Mycobacteria are present in a wide range of environments. They contain characteristic complex mixtures of mycolic acids in the cell wall together with other lipids. The high resistance of mycobacteria to the majority of antibiotics, therapeutic agents and disinfectants is thought to be related to the unique structure of the mycobacterial cell wall. Mycolic acids are high molecular weight a-alkyl-branched ß-hydroxy long chain fatty acids (60-90 carbon atoms). Different species of Mycobacteria may produce different classes of mycolic acids including a-, methoxy, keto, and wax ester mycolic acids, each present as mixtures of homologues. These may contain different functional groups such as ester, keto, methoxy, hydroxyl, and alkene.
The most reported lipids present in the cell wall are sugar esters, e.g mycolyl trehalose esters. These mycolic acids and mycolyl trehalose esters show very interesting toxic and immunological properties; these offer considerable potential for application in the detection, control, and treatment of mycobacterial infection, and also in developing sensors for detection of disease. This study will seek to explore these potentials. This project involved the synthesis of several mycolic acids, wax esters and trehalose esters. The biological activities of these synthetic compounds would be studied, particularly their suitability as specific antigens to detect mycobacterial infections in serodiagnostic assays. The objectives of the project are discussed in four parts.

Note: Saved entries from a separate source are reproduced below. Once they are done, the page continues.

(** C24: each filter of the binding, with a loop over its iterator, gives the
    events of its name in the range of the options whose indexed fields are
    among the values it is given - any value where it is given none -, in
    order, all of them or an error after a prefix. *)
Theorem filter_selects f opts :
  (∀ owner approved tokenId, selects (fl_contract f) Approval opts (FilterApproval f opts owner approved tokenId)
     (λ ev, within owner (ap_Owner ev) && within approved (ap_Approved ev) && within tokenId (ap_TokenId ev))) ∧
  (∀ owner operator, selects (fl_contract f) ApprovalForAll opts (FilterApprovalForAll f opts owner operator)
     (λ ev, within owner (aa_Owner ev) && within operator (aa_Operator ev))) ∧
  (∀ tokenId recipient, selects (fl_contract f) CertificateIssued opts (FilterCertificateIssued f opts tokenId recipient)
     (λ ev, within tokenId (if_TokenId ev) && within recipient (if_Recipient ev))) ∧
  selects (fl_contract f) Locked opts (FilterLocked f opts) (λ _, true) ∧
  (∀ previousOwner newOwner, selects (fl_contract f) OwnershipTransferred opts (FilterOwnershipTransferred f opts previousOwner newOwner)
     (λ ev, within previousOwner (ot_PreviousOwner ev) && within newOwner (ot_NewOwner ev))) ∧
  (∀ from to_ tokenId, selects (fl_contract f) Transfer opts (FilterTransfer f opts from to_ tokenId)
     (λ ev, within from (tf_From ev) && within to_ (tf_To ev) && within tokenId (tf_TokenId ev))).
Proof using Type. split_and!; intros; filter_tac. Qed.
End filters.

The first part of this project involved the first synthesis of wax ester (A) and its corresponding ω-carboxymycolic acid (B), one component of the complex mixture isolated from Mycobacterium avium. Once the synthesis had been optimised, synthesis of the wax ester (C) and its corresponding ω-carboxymycolic acid (D) were also achieved, the latter compounds being isolated from Mycobacterium gordonae. In addition the wax ester (E) was also prepared introducing longer chain lengths than the natural wax ester. This was to study whether or not the chain length has any effect on the biological activities.
The second part of this project involved the synthesis of novel tehalose esters of the above wax esters. Firstly, the syntheses of trehalose dimycolate (TDM) (F) and trehalose monomycolate (TMM) (G) of the M.avium wax ester were achieved successfully, followed by the synthesis ofTDM (H) and TMM (I) of the M. gordonae wax ester. In addition the syntheses of the trehalose esters of the non-natural wax ester (E) were also attempted, however only the TDM (J) was obtained. These wax esters and their corresponding trehalose esters would be used as a specific antigens to distinguish the M.avium or M.gordonae from M.tuberculosis specifically in serodiagnostic assays (ELISA).
The third part of this study involved the synthesis of diene and alkene mycolic acids (K) and (L), followed by the synthesis of their trehalose esters (M, N, 0, P). These compounds would be tested for their immunological properties (TNF-a cytokine stimulation), as well as the determination of their specificity and sensitivity in ELISA assays to detect mycobacterial infection.
The fourth part entailed the first synthesis of disulfide and thiol modified trehalose esters ( cord factors). This was attempted firstly, by synthesizing the simpler model disulfide trehalose esters (Q) and (R). After the success in making those model compounds, the disulfide trehalose ester of a-mycolic acid (S) and its corresponding thiol (T) were prepared successfully. These compounds were designed to be coated onto a gold surface or gold nanoparticles to form a self-assembled monolayers, and then used as specific antigens to bind with TB-antibodies for the early detection of TB in biosensors.